Sera blinked and a tear fell on her cheek, glittering like a star. “But—”

Another blast from the cannon and this time it found its mark. A whole section of the wall crumbled, causing the Misarros to run for cover.

“Sera, go!” Leo cried. “Go home!”

Sera gripped the moonstone pendant in one hand. Her face was tender as she looked at him—he wanted to tell her how much he would miss her, how much she had changed his life, but the words wouldn’t come. Sera pressed her lips together, another tear following the first.

There were two brilliant flashes of light.

And when Leo looked again, Sera and Leela were gone.

 

 

34


Sera


SHE’D WANTED TO SAY GOODBYE.

When Sera had gripped the moonstone, she’d felt her heart pulled apart, her mind in knots. Leo was right, there was danger on Braxos and she needed to go, but the thought of leaving him made her chest ache and her lungs shrivel. Besides, she didn’t know how to get home—Wyllin had said it was about intention, but Sera didn’t know what she was supposed to do.

But it seemed her moonstone remembered—it went cold in her hand and suddenly the thought of her City became bright and writhing inside her, and she could see it as clearly as if she’d called up a memory. She could see the banks of the Great Estuary and the glow of the moonflower fields, could hear the buzzing of the bees in the Apiary and smell the rich fruits of the orchards.

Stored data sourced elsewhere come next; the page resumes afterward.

(** [Get] on a row of the table: the cell, and the cursor stays where it is. *)
Lemma get_reads `{Serializable.JsonText} now q n tbl z s row c old v :
  answers q n tbl -> cursor q n tbl z s -> tbl !! Z.to_nat (rowPos_ s) = Some row -> 0 <= rowPos_ s ->
  row !! c = Some v -> cell_fits v -> cell_ok v -> Z.of_nat (length row) = n ->
  exists s', Get now q (Z.of_nat c) old s = (read_value now old v, s') /\ cursor q n tbl z s' /\ rowPos_ s' = rowPos_ s.
Proof.
  intros Hq Hcu Hrow Hpos Hv Hfit Hok Hlen. unfold Get, CheckState.
  pose proof (lookup_lt_Some _ _ _ Hrow) as Hlt. pose proof (lookup_lt_Some _ _ _ Hv) as Hc.
  rewrite (proj1 (cu_open _ _ _ _ _ Hcu)), (get_row_count _ _ _ _ _ Hcu).
  destruct (cu_block _ _ _ _ _ Hcu) as (b & Hb & Hsh & Hon). rewrite Hb. cbn [snd].
  decide_z.
  destruct (column_count_ready q n tbl z s (Z.of_nat (length tbl)) Hq Hcu) as (s1 & -> & Hcu1 & Hp1 & Hb1).
  decide_z.
  ok_simpl. rewrite Hb1, Hb.
  destruct (Hon ltac:(lia)) as [Hin Hbp]. destruct (sh_range _ _ _ _ Hsh) as [Hr1 Hr2].
  destruct (sh_rows _ _ _ _ Hsh ltac:(lia)) as [(t & Hab & _ & _ & Hcells)].
  specialize (Hcells (Z.to_nat (rowPos_ s - GetStartPos b)) c row v).
  rewrite window_lookup in Hcells by lia. specialize (Hcells Hrow Hv). rewrite Z2Nat.id in Hcells by lia.
  destruct (abs_repr _ _ Hab _ _ _ Hcells) as [Hrng Henc].
  unfold GetCellUnit, out_of_range. rewrite Hbp, (proj2 (Z.leb_gt _ _)), (proj2 (Z.leb_gt _ _)) by lia. cbn [orb].
  exists s1. split; [|done]. f_equal. apply value_of_cell_reads; [done|].
  by apply encodes_reads; [apply (abs_wf _ _ Hab)| |].
Qed.

End CursorInv.

(** ** The rows in memory *)

Module CacheResultSet.

Record t := {
  row_ : Z;
  maxRow_ : Z;
  maxCol_ : Z;
  isClosed_ : bool;
  colNames_ : list string;
  colTypes_ : list Z;
  valueBuckets_ : list Bucket.ValuesBucket
}.

(** The constructors; the columns are those of the first row. *)
Definition new : t :=
  {| row_ := 0; maxRow_ := 0; maxCol_ := 0; isClosed_ := false; colNames_ := []; colTypes_ := []; valueBuckets_ := [] |}.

Home, Sera thought with purpose, and her magic stirred in a way it never had before. The word was more than just a wishful thought. It held the power of a command.

Then the world was spinning and her feet left the ground in a disorienting whirl of color at first, then fire, then she was in space and the stars were bigger and brighter than she remembered them. Leela was beside her, encased in a pearly mist, and Sera realized she was too. She hadn’t noticed it forming, hadn’t been able to make sense of anything. On her other side, the tether glinted and they were following its brilliant line, shooting upward at an incredible speed. It was the opposite of falling. It was like flying.

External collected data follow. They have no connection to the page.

(** The cursor over [n] rows a caller has in mind: a position between -1 and [n]. *)
Definition spec_move (n pos : Z) (m : move) : errno * Z :=
  match m with
  | MRow p =>
      if bool_decide (0 <= p < n) then (E_OK, p)
      else (E_ROW_OUT_RANGE, if (n <=? p) && negb (n =? 0) then n else pos)
  | MNext => if pos + 1 <? n then (E_OK, pos + 1) else (E_ROW_OUT_RANGE, n)
  end.

Fixpoint spec_moves (n pos : Z) (ms : list move) : list errno * Z :=
  match ms with
  | [] => ([], pos)
  | m :: rest =>
      let '(e, pos1) := spec_move n pos m in
      let '(es, pos2) := spec_moves n pos1 rest in (e :: es, pos2)
  end.

(** [GoToNextRow] is not called on an empty result nor behind the last row. *)
Fixpoint legal (n pos : Z) (ms : list move) : Prop :=
  match ms with
  | [] => True
  | m :: rest => match m with MRow _ => True | MNext => 0 < n /\ pos < n end /\ legal n (snd (spec_move n pos m)) rest
  end.

Section Moves.
Context {T : Type} `{RowStatement T}.

Definition run_move (m : move) (s : Stepping.t T) : errno * Stepping.t T :=
  match m with MRow p => GoToRow p s | MNext => GoToNextRow s end.

Fixpoint run_moves (ms : list move) (s : Stepping.t T) : list errno * Stepping.t T :=
  match ms with
  | [] => ([], s)
  | m :: rest =>
      let '(e, s1) := run_move m s in
      let '(es, s2) := run_moves rest s1 in (e :: es, s2)
  end.

Context (tbl : list (list ValueObject)).
Abbreviation len := (Z.of_nat (length tbl)).

Lemma moves_follow ms : forall s,
  stepper tbl true s -> legal len (rowPos_ s) ms ->
  exists es s', run_moves ms s = (es, s') /\ stepper tbl true s' /\ (es, rowPos_ s') = spec_moves len (rowPos_ s) ms.
Proof.
  induction ms as [|m ms IH]; intros s Hs Hl; cbn [run_moves spec_moves legal] in *; [by eexists _, _|].
  destruct Hl as [Hm Hl].
  assert (Hstep : exists e s1, run_move m s = (e, s1) /\ stepper tbl true s1 /\ (e, rowPos_ s1) = spec_move len (rowPos_ s) m).
  { destruct m as [p|]; cbn [run_move spec_move].
    - by apply goto_row_counted.
    - destruct Hm as [H1 H2]. by apply next_row_counted. }
  destruct Hstep as (e & s1 & -> & Hs1 & E). rewrite <- E in *. cbn [snd] in Hl.
  destruct (IH s1 Hs1 Hl) as (es & s2 & -> & Hs2 & E2). rewrite <- E2. by eexists _, _.
Qed.

(** A prepared query, with or without counting its rows in advance. *)
Lemma construct_steps preCount rl sql args st st1 :
  SqliteUtils.GetSqlStatementType sql <> SqliteUtils.STATEMENT_ERROR -> ReadOnly st = true ->
  Bind args st = (E_OK, st1) -> runs st1 tbl 0 ->
  let s := construct true preCount rl sql args (E_OK, Some st) in
  stepper tbl preCount s /\ rowPos_ s = INIT_POS /\ (preCount = false -> rowCount_ s = NO_COUNT) /\
  exists st', statement_ s = Some st' /\ runs st' tbl 0.
Proof.
  intros Hty Hro Hb Hr. destruct (runs_count st1 tbl Hr) as (st2 & Hc & Hr2).
  unfold construct, PrepareStep, GetStatement. cbn [statement_ isClosed_ conn_ orb negb].
  rewrite (proj2 (Z.eqb_neq _ _) Hty), Hro, Hb. cbn [negb]. ok_simpl.
  cbv beta iota zeta. ok_simpl. cbn [set_statement statement_ isClosed_ conn_ orb negb]. rewrite Hc.
  destruct preCount; cbn [lastErr_ rowCount_ set_count set_statement]; rewrite bool_decide_eq_false_2 by done; cbn [andb].
  - split; [|split; [done|split; [done|by eexists]]]. split; cbn; try done; unfold INIT_POS; [lia|]. by exists st2, O.
  - split; [|split; [done|split; [done|by eexists]]]. split; cbn; try done; unfold INIT_POS; [lia|]. by exists st1, O.
Qed.

(** Counting the rows from where the statement is. *)
Lemma count_rows fuel : forall s st k,
  isClosed_ s = false /\ conn_ s = true /\ lastErr_ s = E_OK -> statement_ s = Some st -> runs st tbl k ->
  isSupportCountRow_ s = false -> rowCount_ s = NO_COUNT -> rowPos_ s = Z.of_nat k - 1 ->
  (k <= length tbl)%nat -> (length tbl - k < fuel)%nat ->
  exists st', runs st' tbl (S (length tbl)) /\ count_loop fuel s = Some (E_OK, set_row len len (set_statement (Some st') s)).
Proof.
  induction fuel as [|fuel IH]; intros s st k Ho Hs Hr Hsup Hcnt Hpos Hk Hf; [lia|]. cbn [count_loop].
  destruct (next_row tbl s st k Ho Hs Hr Hk) as (st1 & Hr1 & ->). destruct (decide (k < length tbl)%nat) as [Hlt|Hge].
  - rewrite bool_decide_eq_false_2 by done. ok_simpl.
    destruct (IH (set_row (rowPos_ s + 1) (rowCount_ s) (set_statement (Some st1) s)) st1 (S k)) as (st' & Hr' & ->);
      try done; [cbn; lia|lia|]. by exists st'.
  - rewrite bool_decide_eq_true_2 by done. rewrite Hsup, Hcnt. cbn [orb negb Z.eqb NO_COUNT INVALID_COUNT].
    assert (k = length tbl) as -> by lia. exists st1. split; [done|]. do 2 f_equal.
    unfold set_row, set_statement. cbn. f_equal; lia.
Qed.

End Moves.

(** C26: A stepping cursor whose rows the constructor counted in advance ([preCount]), over a prepared
    query that reads only, whose arguments could be bound and whose table is locked for no more than 51 steps at a time,
    follows the cursor a caller has in mind: through any moves
    to rows, in range or not, and to the next row, it answers as that cursor does and is where that
    cursor is, and on a row it reads the values of that row of the table.  The moves to the next row are
    those from a position before the end of a result that has rows: [GoToNextRow] on an empty result, or again after the end
    was reached, is not among them (a failed [GoToRow] leaves
    the statement where it was, [next_row_after_range_error], and SQLite starts a finished query over). *)
Theorem step_cursor_follows {T} `{RowStatement T} tbl sql args st st1 rl ms :
  SqliteUtils.GetSqlStatementType sql <> SqliteUtils.STATEMENT_ERROR -> ReadOnly st = true ->
  Bind args st = (E_OK, st1) -> runs st1 tbl 0 -> legal (Z.of_nat (length tbl)) (-1) ms ->
  let '(es, s) := run_moves ms (construct true true rl sql args (E_OK, Some st)) in
  (es, rowPos_ s) = spec_moves (Z.of_nat (length tbl)) (-1) ms /\
  forall row c v, 0 <= rowPos_ s -> tbl !! Z.to_nat (rowPos_ s) = Some row -> row !! c = Some v ->
    fst (Get (Z.of_nat c) s) = inr (Some v).
Proof.
  intros Hty Hro Hb Hr Hl. destruct (construct_steps tbl true rl sql args st st1 Hty Hro Hb Hr) as (Hs & Hp & _).
  destruct (moves_follow tbl ms _ Hs) as (es & s & -> & Hs' & E); [by rewrite Hp|]. rewrite Hp in E.
  split; [exact E|]. intros row c v H0' Hrow Hv.
  destruct (step_get_value tbl true s row c v Hs' ltac:(done) H0' Hrow Hv) as (s' & -> & _). done.
Qed.

(** Without counting in advance, [GetRowCount] steps to the end and comes back: the number is the number of rows,
    the cursor is on the row it was on, and reads it; one round more than there are rows is
    enough. *)
Theorem row_count_restores {T} `{RowStatement T} tbl sql args st st1 rl n count :
  SqliteUtils.GetSqlStatementType sql <> SqliteUtils.STATEMENT_ERROR -> ReadOnly st = true ->
  Bind args st = (E_OK, st1) -> runs st1 tbl 0 -> (n <= length tbl)%nat ->
  let s := snd (rounds n (construct true false rl sql args (E_OK, Some st))) in
  rowPos_ s = Z.of_nat n - 1 /\
  exists s', GetRowCount (S (length tbl)) count s = Some (E_OK, Z.of_nat (length tbl), s') /\
    rowPos_ s' = Z.of_nat n - 1 /\
    forall row c v, 0 <= rowPos_ s' -> tbl !! Z.to_nat (rowPos_ s') = Some row -> row !! c = Some v ->
      fst (Get (Z.of_nat c) s') = inr (Some v).
Proof.
  intros Hty Hro Hb Hr Hn. destruct (construct_steps tbl false rl sql args st st1 Hty Hro Hb Hr) as (Hs & Hp & Hc & st2 & Hst & Hr2).
  specialize (Hc eq_refl). set (s0 := construct _ _ _ _ _ _) in *. clearbody s0. pose proof (sp_open _ _ _ Hs) as Ho.
  pose proof (sp_count _ _ _ Hs) as [Hsup _].
  destruct (rounds_forward tbl n s0 st2 0 Ho Hst Hr2 Hn) as (st3 & Hr3 & ->). cbn [snd Nat.add] in *.
  set (s := set_row _ _ _). assert (Hpos : rowPos_ s = Z.of_nat n - 1) by (cbn; rewrite Hp; unfold INIT_POS; lia).
  split; [done|]. destruct (count_rows tbl (S (length tbl)) s st3 n) as (st4 & Hr4 & E); try done; [lia|].
  unfold GetRowCount. change (isSupportCountRow_ s) with (isSupportCountRow_ s0). change (rowCount_ s) with (rowCount_ s0).
  rewrite Hsup, Hc. cbn [orb negb Z.eqb NO_COUNT INVALID_COUNT]. rewrite E.
  set (s1 := set_row _ _ (set_statement (Some st4) s)).
  destruct (reset_row tbl s1 st4 (S (length tbl))) as (st5 & Hr5 & Ereset); try done.
  assert (Hs5 : stepper tbl false (snd (Stepping.Reset s1))).
  { rewrite Ereset. split; cbn; try done; unfold INIT_POS; [lia|]. by exists st5, O. }
  destruct (Z.eqb_spec (rowPos_ s) INIT_POS) as [Hi|Hi]; cbn [negb].
  - eexists. split; [done|]. rewrite Ereset. cbn [snd]. split; [cbn; congruence|].
    intros row c v H0'. cbn in H0'. unfold INIT_POS in H0'. lia.
  - unfold INIT_POS in Hi. assert (Ego : GoToRow (rowPos_ s) s1 = goto_loop (rowPos_ s) (snd (Stepping.Reset s1))).
    { destruct Ho as (Ho1 & _ & Ho3). unfold GoToRow. change (isClosed_ s1) with (isClosed_ s0).
      change (lastErr_ s1) with (lastErr_ s0). change (isSupportCountRow_ s1) with (isSupportCountRow_ s0).
      change (rowPos_ s1) with (Z.of_nat (length tbl)). rewrite Ho1, Ho3, Hsup. ok_simpl. cbn [andb]. by decide_z. }
    rewrite Ego. destruct (goto_loop_row tbl false (snd (Stepping.Reset s1)) st5 0 (rowPos_ s) Hs5)
      as (s' & -> & Hs' & Hp' & Hc'); rewrite ?Ereset; try done; [cbn in *; unfold INIT_POS in *; lia|].
    cbn [snd]. eexists. split; [done|]. split; [lia|]. intros row c v H0' Hrow Hv.
    destruct (step_get_value tbl false s' row c v Hs') as (s2 & -> & _); try done.
    intros _. right. rewrite Hc', Ereset. done.
Qed.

But she had left them. Leo. Agnes. She had left them behind.

Then she caught sight of the City, its cold stalactites reaching out for them, and they burst through the pool she had appeared in when she first spoke to Leela, landing on the icy floor and gasping for breath.

She was back. She was home.

But this was not the home she knew, this cold underground garden with Cerulean imprisoned beneath circles of ice.

Leela helped her to her feet and hugged her close. “We’re back,” she cried.

But Sera found she could not melt into the embrace. This was not the homecoming she had expected. This was not how it was meant to be. She was supposed to be happy, not torn. She was meant to feel as if her upside-down world had righted itself.

“Leela!” Elorin’s voice cut through the silence. Sera turned and Elorin’s mouth fell open. “Sera,” she gasped. “You’re here. You’re here! Oh, but you both must come quick. The High Priestess has called for another choosing, and this time there was no ceremony. She has chosen you, Leela, to be sacrificed. She is saying you caused the sleeping sickness! She has called the congregation back to the temple, to announce it—even the purple mothers and midwives from the birthing houses. I only just snuck out. I was hoping I would find you here.”

A piece of Sera’s heart was still back on the planet, but her own City needed her too. “We have to show them I’m alive,” she said. “Leela, we must show them the memories the way Wyllin showed us, all of them, hers and yours and mine . . . the memories that live inside us now. We can share them. Every Cerulean in this City must see the truth.”

“Yes,” Leela agreed. “But there is something else they must see as well.” She turned to Elorin. “I need to bring Sera to the temple so that all can witness the High Priestess’s lies. I need to confront her myself. But there is another, deeper lie.” She gestured to the circles covering the floor. Sera saw markings on one that read Plenna and another that said Estelle. “You’ve got to release them, Elorin. You’ve got to feed them the fruit and bring them back to the surface. They deserve to be free. They deserve to face the woman who did this to them.”